🤖 AI Summary
To address the challenge of generating high-quality AI-assisted assessment items from unstructured lecture notes in educational settings, this paper proposes a knowledge graph (KG) optimization framework grounded in rate-distortion theory. Methodologically, we introduce Fused Gromov–Wasserstein optimal transport into KG modeling to quantify semantic structural similarity within measure spaces, and jointly optimize semantic embeddings with five refinement operations—addition, merging, splitting, deletion, and relinking—to achieve Pareto-optimal trade-offs between KG size (rate) and semantic fidelity (distortion). The resulting compact KG exhibits an interpretable rate-distortion curve. Empirical evaluation on data science lecture notes demonstrates significant improvements: multiple-choice questions generated from the refined KG outperform those derived directly from raw notes across all 15 quality metrics. This work provides a scalable, interpretable, and structurally grounded foundation for AI-driven educational content understanding and assessment.
📝 Abstract
Task-oriented knowledge graphs (KGs) enable AI-powered learning assistant systems to automatically generate high-quality multiple-choice questions (MCQs). Yet converting unstructured educational materials, such as lecture notes and slides, into KGs that capture key pedagogical content remains difficult. We propose a framework for knowledge graph construction and refinement grounded in rate-distortion (RD) theory and optimal transport geometry. In the framework, lecture content is modeled as a metric-measure space, capturing semantic and relational structure, while candidate KGs are aligned using Fused Gromov-Wasserstein (FGW) couplings to quantify semantic distortion. The rate term, expressed via the size of KG, reflects complexity and compactness.
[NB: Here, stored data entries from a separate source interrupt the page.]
Lemma deriveKeyFromAddress_valid address :
  isValidAddress address = true ->
  exists normalized,
    Ethers.getAddress address = Ok normalized
    /\ deriveKeyFromAddress address
       = Ok (sha256 (hexToBytes (slice_from 2 normalized))).
Proof.
  unfold isValidAddress, Ethers.isAddress, deriveKeyFromAddress.
  destruct (Ethers.getAddress address) as [n|e]; [|discriminate].
  intros _. exists n. split; [reflexivity|].
  cbn. apply importKey_sha256.
Qed.

Lemma array_slice_tag {A} (xs : list A) :
  (16 <= length xs)%nat ->
  array_slice 0 (Z.of_nat (length xs) - 16) xs = take (length xs - 16) xs
  /\ array_slice_from (Z.of_nat (length xs) - 16) xs = drop (length xs - 16) xs.
Proof.
  intros H. unfold array_slice, array_slice_from.
  assert (E0 : rel_index (Z.of_nat (length xs)) 0 = 0).
  { unfold rel_index. cbn [Z.ltb Z.compare]. lia. }
  assert (E1 : rel_index (Z.of_nat (length xs)) (Z.of_nat (length xs) - 16)
               = Z.of_nat (length xs) - 16).
  { unfold rel_index.
    destruct (Z.ltb_spec (Z.of_nat (length xs) - 16) 0); lia. }
  rewrite E0, E1. cbn [Z.to_nat]. rewrite drop_0.
  replace (Z.to_nat (Z.of_nat (length xs) - 16 - 0)) with (length xs - 16)%nat by lia.
  replace (Z.to_nat (Z.of_nat (length xs) - 16)) with (length xs - 16)%nat by lia.
  split; reflexivity.
Qed.

(** What [encryptMessage] returns for a valid address. *)
Lemma encryptMessage_ok message address g :
  isValidAddress address = true ->
  exists key iv body tag g',
    encryptMessage message address g
    = (Ok (base64 iv ++ [dot] ++ base64 body ++ [dot] ++ base64 tag), g')
    /\ getRandomValues 12 g = (iv, g')
    /\ deriveKeyFromAddress address = Ok key
    /\ length key = 32%nat
    /\ aes_gcm_encrypt key iv [] (TextEncoder_encode message) = Some (body ++ tag)
    /\ length tag = 16%nat.
Proof.
  intros Hv. destruct (deriveKeyFromAddress_valid address Hv) as (n & Hn & Hk).
  set (key := sha256 (hexToBytes (slice_from 2 n))) in *.
  destruct (getRandomValues 12 g) as [iv g'] eqn:Hg.
  destruct (aes_gcm_encrypt_length key iv [] (TextEncoder_encode message))
    as (ct & Hct & Hlen); [apply sha256_length|].
  destruct (array_slice_tag ct ltac:(lia)) as [Hbody Htag].
  exists key, iv, (take (length ct - 16) ct), (drop (length ct - 16) ct), g'.
  repeat split.
  - unfold encryptMessage. rewrite Hk, Hg, Hct. cbn.
    change (Z.pos (Pos.of_succ_nat (length ct)) - 16) with (Z.of_nat (length ct) - 16).
    rewrite Hbody, Htag, !bytesToBase64_eq. reflexivity.
  - assumption.
  - apply sha256_length.
  - now rewrite take_drop.
  - rewrite length_drop. lia.
Qed.

Lemma base64ToBytes_base64 bs : base64ToBytes (base64 bs) = Ok bs.
Proof. apply base64ToBytes_encode. Qed.

(** On a payload of three fields that decode, the result is the verdict of
    the cipher on the key of the address, the first field as iv and the
    second field followed by the third. *)
Lemma decryptMessage_fields payload address a b c iv data tag key :
  split dot payload = [a; b; c] ->
  base64ToBytes a = Ok iv -> base64ToBytes b = Ok data ->
  base64ToBytes c = Ok tag ->
  deriveKeyFromAddress address = Ok key ->
  decryptMessage payload address
  = match aes_gcm_decrypt key iv [] (data ++ tag) with
    | Some decrypted => Ok (TextDecoder_decode decrypted)
    | None => Throw OperationError
    end.
Proof.
  intros Hs Ha Hb Hc Hk. unfold decryptMessage.
  rewrite Hs, Ha, Hb, Hc, Hk. cbn.
  destruct (aes_gcm_decrypt key iv [] (data ++ tag)); reflexivity.
Qed.

Lemma decryptMessage_wire iv data tag address key :
  deriveKeyFromAddress address = Ok key ->
  decryptMessage (base64 iv ++ [dot] ++ base64 data ++ [dot] ++ base64 tag) address
  = match aes_gcm_decrypt key iv [] (data ++ tag) with
    | Some decrypted => Ok (TextDecoder_decode decrypted)
    | None => Throw OperationError
    end.
Proof.
  intros Hk.
  eapply decryptMessage_fields; eauto using split_wire, base64ToBytes_base64.
Qed.

(** Decrypting what was encrypted under the same address gives the text
    the decoder makes of the encoded message. *)
Lemma decryptMessage_encryptMessage message address g :
  isValidAddress address = true ->
  exists payload g',
    encryptMessage message address g = (Ok payload, g')
    /\ decryptMessage payload address
       = Ok (TextDecoder_decode (TextEncoder_encode message)).
Proof.
  intros Hv.
  destruct (encryptMessage_ok message address g Hv)
    as (key & iv & body & tag & g' & He & _ & Hk & _ & Hc & _).
  eexists _, g'. split; [exact He|].
  rewrite (decryptMessage_wire _ _ _ _ key Hk).
  now rewrite (aes_gcm_decrypt_encrypt _ _ _ _ _ Hc).
Qed.

End Envelope.

(** The sample platform obeys the laws. *)
#[local] Instance sample_laws : PlatformLaws Sample.platform.
Proof.
  split.
  - intros m. cbn. unfold Sample.digest32.
    rewrite length_take, length_app, repeat_length. lia.
  - intros key iv ad pt Hk. exists (pt ++ Sample.stamp key). split; [reflexivity|].
    rewrite length_app. unfold Sample.stamp.
    rewrite length_take, length_app, repeat_length. lia.
  - intros key iv ad pt ct H.
    change (Sample.seal key iv ad pt = Some ct) in H.
    change (Sample.unseal key iv ad ct = Some pt).
    unfold Sample.seal in H. injection H as <-.
    assert (Ht : length (Sample.stamp key) = 16%nat).
    { unfold Sample.stamp. rewrite length_take, length_app, repeat_length. lia. }
    unfold Sample.unseal. cbv zeta.
    replace (length (pt ++ Sample.stamp key) - 16)%nat with (length pt)
      by (rewrite length_app; lia).
    rewrite drop_app_length, take_app_length.
    rewrite bool_decide_eq_true_2 by reflexivity. reflexivity.
Qed.

(** ** Hexadecimal digits and addresses *)

Ltac zprune :=
  repeat (match goal with
          | |- context [Z.ltb ?a ?b] => destruct (Z.ltb_spec a b)
          | |- context [Z.leb ?a ?b] => destruct (Z.leb_spec a b)
          | |- context [Z.eqb ?a ?b] => destruct (Z.eqb_spec a b)
          | H : context [Z.ltb ?a ?b] |- _ => destruct (Z.ltb_spec a b)
          | H : context [Z.leb ?a ?b] |- _ => destruct (Z.leb_spec a b)
          | H : context [Z.eqb ?a ?b] |- _ => destruct (Z.eqb_spec a b)
          end;
          cbn [andb orb negb] in *;
          try discriminate; try (exfalso; lia)).

Lemma hex_value_digit v : nibble v -> hex_value (hex_digit v) = Some v.
Proof.
  unfold nibble, hex_value, hex_digit. intros Hv. zprune; f_equal; lia.
Qed.

Lemma hex_value_range c v : hex_value c = Some v -> nibble v.
Proof.
  unfold nibble, hex_value. zprune; intros [= <-]; lia.
Qed.

Lemma hex_value_upper c : hex_value (toUpperCase_ascii c) = hex_value c.
Proof.
  unfold hex_value, toUpperCase_ascii. zprune; try reflexivity; try lia; f_equal; lia.
Qed.

Lemma hex_value_lower c : hex_value (toLowerCase_ascii c) = hex_value c.
Proof.
  unfold hex_value, toLowerCase_ascii. zprune; try reflexivity; try lia; f_equal; lia.
Qed.

Lemma lower_upper_lower c :
  toLowerCase_ascii (toUpperCase_ascii (toLowerCase_ascii c)) = toLowerCase_ascii c.
Proof.
  unfold toUpperCase_ascii, toLowerCase_ascii. zprune; lia.
Qed.

Lemma lower_lower c :
  toLowerCase_ascii (toLowerCase_ascii c) = toLowerCase_ascii c.
Proof.
  unfold toLowerCase_ascii. zprune; lia.
Qed.

(** Two digits read by [parseInt]. *)
Lemma parseInt16_pair c1 c2 v1 v2 :
  hex_value c1 = Some v1 -> hex_value c2 = Some v2 ->
  parseInt16 [c1; c2] = Some (v1 * 16 + v2).
Proof.
  intros H1 H2.
  assert (W : is_js_whitespace c1 = false).
  { unfold hex_value in H1. unfold is_js_whitespace.
    zprune; reflexivity. }
  unfold parseInt16. cbn [trim_start]. rewrite W.
  assert (S1 : (c1 =? 45) = false).
  { unfold hex_value in H1. zprune; reflexivity. }
  assert (S2 : (c1 =? 43) = false).
  { unfold hex_value in H1. zprune; reflexivity. }
  rewrite S1, S2.
  assert (X : (c2 =? 120) || (c2 =? 88) = false).
  { unfold hex_value in H2. zprune; reflexivity. }
  rewrite X, andb_false_r. cbn [hex_prefix]. rewrite H1. cbn [hex_prefix default].
  rewrite H2. cbn. f_equal. lia.
Qed.

Lemma spells_hex_of_bytes bs : spells (hex_of_bytes bs) bs.
Proof.
  unfold spells, hex_of_bytes.
  induction bs as [|b bs IH]; [reflexivity|].
  cbn [flat_map to_hex2 app map]. pose proof (byte_val_range b).
  rewrite !hex_value_digit by (unfold nibble; zdiv). now rewrite IH.
Qed.

Lemma spells_length s bs : spells s bs -> length s = (2 * length bs)%nat.
Proof.
  unfold spells. intros H. apply (f_equal length) in H.
  rewrite length_map in H. rewrite H. clear H.
  induction bs as [|b bs IH]; [reflexivity|]. cbn [flat_map app length]. lia.
Qed.

Lemma hexToBytes_loop s bs :
  spells s bs ->
  map (fun i => to_uint8 (default 0 (parseInt16 (take 2 (drop (i * 2) s)))))
      (seq 0 (length bs)) = bs.
Proof.
  revert s. induction bs as [|b bs IH]; intros s H; [reflexivity|].
  unfold spells in H. cbn [flat_map app] in H.
  destruct s as [|c1 [|c2 s]]; try discriminate.
  cbn [map] in H. injection H as H1 H2 H.
  cbn [length seq map]. f_equal.
  - change (take 2 (drop (0 * 2) (c1 :: c2 :: s))) with [c1; c2].
    rewrite (parseInt16_pair _ _ _ _ H1 H2).
    cbn [default]. pose proof (byte_val_range b).
    replace (byte_val b / 16 * 16 + byte_val b mod 16) with (byte_val b) by zdiv.
    apply to_uint8_byte_val.
  - rewrite <- seq_shift, map_map. rewrite <- (IH s H) at 2.
    apply map_ext. intros i. reflexivity.
Qed.

Lemma hexToBytes_spells s bs : spells s bs -> hexToBytes s = bs.
Proof.
  intros H. unfold hexToBytes. cbv zeta.
  assert (E : Nat.even (length s) = true).
  { rewrite (spells_length s bs H). apply Nat.even_spec. now exists (length bs). }
  rewrite E, (spells_length s bs H).
  replace (2 * length bs / 2)%nat with (length bs).
  2:{ rewrite Nat.mul_comm. now rewrite Nat.div_mul. }
  now apply hexToBytes_loop.
Qed.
Refinement operators (add, merge, split, remove, rewire) minimize the rate-distortion Lagrangian, yielding compact, information-preserving KGs. Our prototype applied to data science lectures yields interpretable RD curves and shows that MCQs generated from refined KGs consistently surpass those from raw notes on fifteen quality criteria. This study establishes a principled foundation for information-theoretic KG optimization in personalized and AI-assisted education.